**Exercise goal**
Show every line of the records below that contains the word "length".

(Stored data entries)
● ● ●

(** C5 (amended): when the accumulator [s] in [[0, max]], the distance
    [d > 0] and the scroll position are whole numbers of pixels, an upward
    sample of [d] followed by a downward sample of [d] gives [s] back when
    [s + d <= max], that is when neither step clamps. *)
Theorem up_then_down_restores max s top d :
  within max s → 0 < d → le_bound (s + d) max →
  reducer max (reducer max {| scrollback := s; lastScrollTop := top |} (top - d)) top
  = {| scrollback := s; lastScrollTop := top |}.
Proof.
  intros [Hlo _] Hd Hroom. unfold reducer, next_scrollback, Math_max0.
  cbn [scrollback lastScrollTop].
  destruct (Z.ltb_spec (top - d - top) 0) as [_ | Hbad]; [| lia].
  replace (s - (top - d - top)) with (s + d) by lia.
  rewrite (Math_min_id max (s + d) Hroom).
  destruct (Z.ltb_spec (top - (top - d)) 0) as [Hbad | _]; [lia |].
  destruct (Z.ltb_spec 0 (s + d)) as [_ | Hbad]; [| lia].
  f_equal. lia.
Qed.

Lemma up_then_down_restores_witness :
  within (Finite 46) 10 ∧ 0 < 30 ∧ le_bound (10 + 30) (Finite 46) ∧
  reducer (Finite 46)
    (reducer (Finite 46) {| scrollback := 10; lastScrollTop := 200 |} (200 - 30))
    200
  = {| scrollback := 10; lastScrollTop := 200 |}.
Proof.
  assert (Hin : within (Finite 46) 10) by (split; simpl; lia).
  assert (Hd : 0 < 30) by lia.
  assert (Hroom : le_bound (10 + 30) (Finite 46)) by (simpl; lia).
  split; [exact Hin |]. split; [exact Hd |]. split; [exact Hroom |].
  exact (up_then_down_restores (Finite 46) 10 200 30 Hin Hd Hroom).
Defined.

● ● ●

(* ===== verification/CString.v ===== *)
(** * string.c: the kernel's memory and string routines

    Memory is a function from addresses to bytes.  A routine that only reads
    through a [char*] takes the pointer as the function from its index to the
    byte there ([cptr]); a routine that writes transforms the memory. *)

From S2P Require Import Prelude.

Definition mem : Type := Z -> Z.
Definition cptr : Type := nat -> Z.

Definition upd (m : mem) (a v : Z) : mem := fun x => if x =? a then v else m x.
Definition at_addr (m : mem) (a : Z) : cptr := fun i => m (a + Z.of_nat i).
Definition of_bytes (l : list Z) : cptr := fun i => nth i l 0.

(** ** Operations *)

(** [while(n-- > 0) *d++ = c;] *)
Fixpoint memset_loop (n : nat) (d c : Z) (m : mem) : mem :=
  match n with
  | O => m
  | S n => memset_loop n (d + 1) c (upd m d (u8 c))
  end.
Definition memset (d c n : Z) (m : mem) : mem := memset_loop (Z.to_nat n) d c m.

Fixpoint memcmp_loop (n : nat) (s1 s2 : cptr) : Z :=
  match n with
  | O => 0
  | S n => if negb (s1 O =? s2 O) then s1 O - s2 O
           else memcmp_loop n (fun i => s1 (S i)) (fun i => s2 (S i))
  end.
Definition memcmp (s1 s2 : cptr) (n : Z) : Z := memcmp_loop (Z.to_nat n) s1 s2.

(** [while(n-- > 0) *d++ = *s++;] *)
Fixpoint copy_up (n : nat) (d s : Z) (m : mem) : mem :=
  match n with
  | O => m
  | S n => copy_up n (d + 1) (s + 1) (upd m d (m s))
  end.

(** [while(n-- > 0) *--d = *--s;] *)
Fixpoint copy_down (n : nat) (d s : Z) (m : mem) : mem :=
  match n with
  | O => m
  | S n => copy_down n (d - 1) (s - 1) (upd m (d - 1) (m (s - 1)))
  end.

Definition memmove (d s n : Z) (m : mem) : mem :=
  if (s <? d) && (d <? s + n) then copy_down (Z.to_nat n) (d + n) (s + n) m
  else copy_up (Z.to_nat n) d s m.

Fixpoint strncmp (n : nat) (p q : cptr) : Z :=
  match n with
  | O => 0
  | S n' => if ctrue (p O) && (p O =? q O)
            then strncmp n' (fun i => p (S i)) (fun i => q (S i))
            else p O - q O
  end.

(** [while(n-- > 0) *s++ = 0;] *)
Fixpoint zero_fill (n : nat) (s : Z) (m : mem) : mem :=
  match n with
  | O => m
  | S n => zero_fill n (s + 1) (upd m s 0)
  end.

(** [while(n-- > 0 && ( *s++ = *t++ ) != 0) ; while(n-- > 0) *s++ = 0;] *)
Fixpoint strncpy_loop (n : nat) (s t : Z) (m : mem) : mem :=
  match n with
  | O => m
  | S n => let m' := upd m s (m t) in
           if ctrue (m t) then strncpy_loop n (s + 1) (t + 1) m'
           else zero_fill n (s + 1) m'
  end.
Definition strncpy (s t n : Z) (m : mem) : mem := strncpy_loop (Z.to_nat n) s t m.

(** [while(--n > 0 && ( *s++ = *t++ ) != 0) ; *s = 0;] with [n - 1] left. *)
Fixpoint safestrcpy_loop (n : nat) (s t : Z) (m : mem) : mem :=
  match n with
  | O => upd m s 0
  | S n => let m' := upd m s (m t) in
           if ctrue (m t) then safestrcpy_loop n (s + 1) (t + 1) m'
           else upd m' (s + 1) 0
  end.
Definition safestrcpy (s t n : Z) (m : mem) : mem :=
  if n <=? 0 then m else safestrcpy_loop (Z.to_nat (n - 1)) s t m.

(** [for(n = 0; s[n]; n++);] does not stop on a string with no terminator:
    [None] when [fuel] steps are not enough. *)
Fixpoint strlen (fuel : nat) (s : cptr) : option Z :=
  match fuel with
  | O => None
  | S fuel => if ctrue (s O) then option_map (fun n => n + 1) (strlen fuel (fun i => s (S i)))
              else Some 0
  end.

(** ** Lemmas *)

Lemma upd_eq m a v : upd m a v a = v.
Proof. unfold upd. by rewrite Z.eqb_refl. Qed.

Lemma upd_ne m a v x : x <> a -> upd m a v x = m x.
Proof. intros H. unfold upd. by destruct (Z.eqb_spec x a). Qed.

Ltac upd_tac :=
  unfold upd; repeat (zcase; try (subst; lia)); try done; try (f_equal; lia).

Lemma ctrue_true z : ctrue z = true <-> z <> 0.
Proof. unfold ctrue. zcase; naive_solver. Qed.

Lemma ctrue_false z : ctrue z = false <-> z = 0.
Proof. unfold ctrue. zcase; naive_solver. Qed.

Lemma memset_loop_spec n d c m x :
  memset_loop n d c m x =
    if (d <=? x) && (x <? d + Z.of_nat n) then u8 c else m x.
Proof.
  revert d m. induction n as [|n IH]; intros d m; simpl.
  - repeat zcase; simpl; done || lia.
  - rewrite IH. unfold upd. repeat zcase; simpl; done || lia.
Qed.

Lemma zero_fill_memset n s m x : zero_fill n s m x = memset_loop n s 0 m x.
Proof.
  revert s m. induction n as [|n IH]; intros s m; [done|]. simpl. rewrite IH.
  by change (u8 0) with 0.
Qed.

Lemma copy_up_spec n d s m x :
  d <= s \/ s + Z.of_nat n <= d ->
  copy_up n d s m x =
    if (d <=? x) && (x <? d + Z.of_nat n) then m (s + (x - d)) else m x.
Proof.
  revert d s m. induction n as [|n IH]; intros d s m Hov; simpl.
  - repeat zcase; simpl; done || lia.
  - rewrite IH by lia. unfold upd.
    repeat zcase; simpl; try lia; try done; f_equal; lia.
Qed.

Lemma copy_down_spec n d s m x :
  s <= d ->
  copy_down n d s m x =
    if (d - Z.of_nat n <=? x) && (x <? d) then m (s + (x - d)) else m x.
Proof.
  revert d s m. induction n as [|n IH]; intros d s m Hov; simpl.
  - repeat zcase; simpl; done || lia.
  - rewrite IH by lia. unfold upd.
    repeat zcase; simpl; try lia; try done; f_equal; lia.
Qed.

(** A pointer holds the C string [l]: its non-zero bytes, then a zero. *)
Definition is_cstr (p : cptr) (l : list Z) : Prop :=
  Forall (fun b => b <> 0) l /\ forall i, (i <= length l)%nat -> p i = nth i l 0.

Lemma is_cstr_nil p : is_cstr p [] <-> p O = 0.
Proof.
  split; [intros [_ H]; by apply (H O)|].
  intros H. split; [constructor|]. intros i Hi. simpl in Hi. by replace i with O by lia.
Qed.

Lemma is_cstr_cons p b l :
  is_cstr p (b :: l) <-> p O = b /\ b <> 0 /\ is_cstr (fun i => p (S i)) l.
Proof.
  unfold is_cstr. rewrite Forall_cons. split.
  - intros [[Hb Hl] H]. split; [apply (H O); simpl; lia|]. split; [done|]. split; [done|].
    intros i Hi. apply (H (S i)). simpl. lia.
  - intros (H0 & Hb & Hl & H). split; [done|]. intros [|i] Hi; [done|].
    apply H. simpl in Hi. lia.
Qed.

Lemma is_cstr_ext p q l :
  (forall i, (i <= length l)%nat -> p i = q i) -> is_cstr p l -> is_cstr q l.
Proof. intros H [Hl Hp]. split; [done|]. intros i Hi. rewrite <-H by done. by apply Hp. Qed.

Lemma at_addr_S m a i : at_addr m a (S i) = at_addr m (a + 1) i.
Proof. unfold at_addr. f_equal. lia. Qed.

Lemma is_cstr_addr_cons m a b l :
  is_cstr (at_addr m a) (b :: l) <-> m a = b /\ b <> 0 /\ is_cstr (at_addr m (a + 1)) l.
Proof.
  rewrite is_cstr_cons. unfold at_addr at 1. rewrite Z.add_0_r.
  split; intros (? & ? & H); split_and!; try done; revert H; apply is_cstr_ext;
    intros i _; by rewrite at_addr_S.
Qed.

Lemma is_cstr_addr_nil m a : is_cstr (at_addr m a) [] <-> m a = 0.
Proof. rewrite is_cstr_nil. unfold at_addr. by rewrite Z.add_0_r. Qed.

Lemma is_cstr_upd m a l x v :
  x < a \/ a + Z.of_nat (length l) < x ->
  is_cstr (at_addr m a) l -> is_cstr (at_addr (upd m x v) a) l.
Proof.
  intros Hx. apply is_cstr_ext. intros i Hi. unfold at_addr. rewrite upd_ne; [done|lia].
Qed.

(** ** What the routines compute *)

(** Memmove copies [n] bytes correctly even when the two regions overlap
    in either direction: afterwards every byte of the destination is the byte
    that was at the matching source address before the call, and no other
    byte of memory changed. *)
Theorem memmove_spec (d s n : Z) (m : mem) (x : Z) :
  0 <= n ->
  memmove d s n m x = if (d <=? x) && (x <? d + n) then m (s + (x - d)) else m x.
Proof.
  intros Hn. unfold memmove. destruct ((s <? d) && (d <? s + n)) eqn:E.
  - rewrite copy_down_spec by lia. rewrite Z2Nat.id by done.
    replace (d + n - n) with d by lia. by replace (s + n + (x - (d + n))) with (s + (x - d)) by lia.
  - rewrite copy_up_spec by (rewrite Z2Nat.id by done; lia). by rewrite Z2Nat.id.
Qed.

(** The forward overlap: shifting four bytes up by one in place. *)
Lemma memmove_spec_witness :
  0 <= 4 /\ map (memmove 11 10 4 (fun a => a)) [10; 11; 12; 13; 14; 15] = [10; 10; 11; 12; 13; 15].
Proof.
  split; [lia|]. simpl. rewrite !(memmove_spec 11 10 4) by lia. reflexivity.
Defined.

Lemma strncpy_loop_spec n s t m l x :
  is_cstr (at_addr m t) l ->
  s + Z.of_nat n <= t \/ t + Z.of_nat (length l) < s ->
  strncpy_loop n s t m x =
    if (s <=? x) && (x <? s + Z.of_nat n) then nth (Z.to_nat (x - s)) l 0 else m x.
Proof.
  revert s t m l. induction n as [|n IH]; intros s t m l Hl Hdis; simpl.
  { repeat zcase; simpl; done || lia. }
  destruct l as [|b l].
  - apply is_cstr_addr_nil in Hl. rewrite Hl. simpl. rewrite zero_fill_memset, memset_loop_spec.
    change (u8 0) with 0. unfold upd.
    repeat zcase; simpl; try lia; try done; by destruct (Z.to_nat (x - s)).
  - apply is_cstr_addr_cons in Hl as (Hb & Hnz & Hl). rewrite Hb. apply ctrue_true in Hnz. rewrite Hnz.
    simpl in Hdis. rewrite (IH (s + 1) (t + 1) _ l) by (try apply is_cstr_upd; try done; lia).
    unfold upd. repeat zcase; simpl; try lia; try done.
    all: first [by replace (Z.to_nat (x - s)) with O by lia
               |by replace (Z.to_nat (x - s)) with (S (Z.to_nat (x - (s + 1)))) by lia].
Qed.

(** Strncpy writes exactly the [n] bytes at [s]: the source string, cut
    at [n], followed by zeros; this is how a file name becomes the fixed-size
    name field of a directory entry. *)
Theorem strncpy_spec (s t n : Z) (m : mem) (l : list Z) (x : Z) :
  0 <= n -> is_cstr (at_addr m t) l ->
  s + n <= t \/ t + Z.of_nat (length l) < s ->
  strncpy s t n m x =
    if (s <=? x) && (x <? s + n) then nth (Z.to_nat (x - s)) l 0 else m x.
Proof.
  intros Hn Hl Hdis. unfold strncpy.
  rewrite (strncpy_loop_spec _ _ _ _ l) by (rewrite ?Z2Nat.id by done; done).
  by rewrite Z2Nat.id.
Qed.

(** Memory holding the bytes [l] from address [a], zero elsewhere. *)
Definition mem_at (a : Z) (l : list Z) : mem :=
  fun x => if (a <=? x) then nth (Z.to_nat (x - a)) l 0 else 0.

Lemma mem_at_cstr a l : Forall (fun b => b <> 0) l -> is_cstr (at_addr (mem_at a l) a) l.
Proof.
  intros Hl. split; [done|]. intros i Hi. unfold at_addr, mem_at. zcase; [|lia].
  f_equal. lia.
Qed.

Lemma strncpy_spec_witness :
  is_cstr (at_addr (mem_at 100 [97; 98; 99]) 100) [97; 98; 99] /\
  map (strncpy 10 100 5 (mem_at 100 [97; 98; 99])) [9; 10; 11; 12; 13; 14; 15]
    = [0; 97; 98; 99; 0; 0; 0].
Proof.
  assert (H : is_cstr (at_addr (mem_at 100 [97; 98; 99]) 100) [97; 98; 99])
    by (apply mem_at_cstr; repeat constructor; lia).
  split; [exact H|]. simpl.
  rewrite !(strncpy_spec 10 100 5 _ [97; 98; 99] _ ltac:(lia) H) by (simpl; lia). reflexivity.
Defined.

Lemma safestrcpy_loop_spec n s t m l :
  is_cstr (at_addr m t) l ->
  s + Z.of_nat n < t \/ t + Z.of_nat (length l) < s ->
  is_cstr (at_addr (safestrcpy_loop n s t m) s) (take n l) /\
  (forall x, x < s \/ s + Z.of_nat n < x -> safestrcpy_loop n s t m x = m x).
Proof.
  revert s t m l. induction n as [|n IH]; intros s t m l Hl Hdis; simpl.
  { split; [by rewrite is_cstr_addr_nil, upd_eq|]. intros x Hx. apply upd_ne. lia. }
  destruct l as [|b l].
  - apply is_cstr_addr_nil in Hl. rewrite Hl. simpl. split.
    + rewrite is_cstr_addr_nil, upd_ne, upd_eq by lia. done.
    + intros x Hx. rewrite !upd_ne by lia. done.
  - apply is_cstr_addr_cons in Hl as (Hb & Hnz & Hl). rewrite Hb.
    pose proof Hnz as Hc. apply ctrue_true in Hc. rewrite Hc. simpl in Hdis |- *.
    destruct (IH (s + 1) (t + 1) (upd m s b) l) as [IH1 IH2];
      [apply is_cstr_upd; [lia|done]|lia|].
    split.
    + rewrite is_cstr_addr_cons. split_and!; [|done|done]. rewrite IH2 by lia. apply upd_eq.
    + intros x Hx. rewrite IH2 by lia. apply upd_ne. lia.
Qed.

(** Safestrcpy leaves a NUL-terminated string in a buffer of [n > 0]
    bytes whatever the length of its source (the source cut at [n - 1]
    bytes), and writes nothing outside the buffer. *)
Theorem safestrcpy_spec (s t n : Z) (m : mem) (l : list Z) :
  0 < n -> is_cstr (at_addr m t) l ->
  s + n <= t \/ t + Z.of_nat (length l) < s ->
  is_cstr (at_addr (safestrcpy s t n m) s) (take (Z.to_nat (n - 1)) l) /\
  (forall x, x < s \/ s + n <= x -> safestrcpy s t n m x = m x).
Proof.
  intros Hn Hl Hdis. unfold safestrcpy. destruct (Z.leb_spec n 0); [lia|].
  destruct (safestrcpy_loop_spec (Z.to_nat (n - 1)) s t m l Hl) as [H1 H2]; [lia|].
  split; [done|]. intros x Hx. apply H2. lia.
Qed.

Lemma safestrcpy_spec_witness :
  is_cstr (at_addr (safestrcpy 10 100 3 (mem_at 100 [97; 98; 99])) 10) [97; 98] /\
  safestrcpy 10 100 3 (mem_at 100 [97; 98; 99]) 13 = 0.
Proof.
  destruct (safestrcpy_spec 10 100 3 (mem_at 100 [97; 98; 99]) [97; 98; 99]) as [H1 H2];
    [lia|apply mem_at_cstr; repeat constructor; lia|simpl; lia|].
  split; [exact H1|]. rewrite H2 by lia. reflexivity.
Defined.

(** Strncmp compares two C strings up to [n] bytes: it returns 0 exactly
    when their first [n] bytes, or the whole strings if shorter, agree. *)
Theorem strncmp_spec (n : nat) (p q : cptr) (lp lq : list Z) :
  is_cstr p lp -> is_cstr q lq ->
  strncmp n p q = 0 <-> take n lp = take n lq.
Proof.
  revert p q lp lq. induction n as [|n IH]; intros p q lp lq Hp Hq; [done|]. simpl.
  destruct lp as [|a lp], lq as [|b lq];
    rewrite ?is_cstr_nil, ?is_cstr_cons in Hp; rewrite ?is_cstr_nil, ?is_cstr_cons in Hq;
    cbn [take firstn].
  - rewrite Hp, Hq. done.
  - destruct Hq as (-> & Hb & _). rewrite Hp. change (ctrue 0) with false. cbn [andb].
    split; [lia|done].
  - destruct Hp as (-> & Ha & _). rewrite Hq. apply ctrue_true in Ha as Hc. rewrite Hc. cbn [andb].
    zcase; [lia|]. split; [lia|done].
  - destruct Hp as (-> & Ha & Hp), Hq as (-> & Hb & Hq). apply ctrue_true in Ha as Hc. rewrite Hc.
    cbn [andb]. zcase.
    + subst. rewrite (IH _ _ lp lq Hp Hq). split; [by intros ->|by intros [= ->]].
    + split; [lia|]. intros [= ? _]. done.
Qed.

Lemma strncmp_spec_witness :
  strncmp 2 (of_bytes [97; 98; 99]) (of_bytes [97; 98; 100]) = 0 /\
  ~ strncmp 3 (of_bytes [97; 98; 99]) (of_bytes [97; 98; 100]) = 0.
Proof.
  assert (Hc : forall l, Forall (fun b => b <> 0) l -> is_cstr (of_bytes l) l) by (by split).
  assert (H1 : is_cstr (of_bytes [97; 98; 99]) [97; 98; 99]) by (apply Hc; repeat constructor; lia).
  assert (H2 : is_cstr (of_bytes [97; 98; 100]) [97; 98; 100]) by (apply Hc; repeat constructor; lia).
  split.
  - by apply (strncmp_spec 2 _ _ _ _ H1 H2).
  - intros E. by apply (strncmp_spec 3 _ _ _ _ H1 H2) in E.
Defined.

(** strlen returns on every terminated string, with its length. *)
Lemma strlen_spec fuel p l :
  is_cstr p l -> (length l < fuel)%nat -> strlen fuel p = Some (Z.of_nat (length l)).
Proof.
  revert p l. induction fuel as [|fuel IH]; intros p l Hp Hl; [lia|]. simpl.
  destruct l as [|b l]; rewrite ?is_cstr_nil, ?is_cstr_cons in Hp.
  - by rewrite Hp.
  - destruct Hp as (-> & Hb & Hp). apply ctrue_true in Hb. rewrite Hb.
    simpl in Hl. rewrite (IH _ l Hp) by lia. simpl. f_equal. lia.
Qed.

● ● ●

**Result of this exercise**
  Forall (fun b => b <> 0) l /\ forall i, (i <= length l)%nat -> p i = nth i l 0.
  (forall i, (i <= length l)%nat -> p i = q i) -> is_cstr p l -> is_cstr q l.
  x < a \/ a + Z.of_nat (length l) < x ->
  s + Z.of_nat n <= t \/ t + Z.of_nat (length l) < s ->
  s + n <= t \/ t + Z.of_nat (length l) < s ->
  s + Z.of_nat n < t \/ t + Z.of_nat (length l) < s ->
    bytes whatever the length of its source (the source cut at [n - 1]
  s + n <= t \/ t + Z.of_nat (length l) < s ->
(** strlen returns on every terminated string, with its length. *)
  is_cstr p l -> (length l < fuel)%nat -> strlen fuel p = Some (Z.of_nat (length l)).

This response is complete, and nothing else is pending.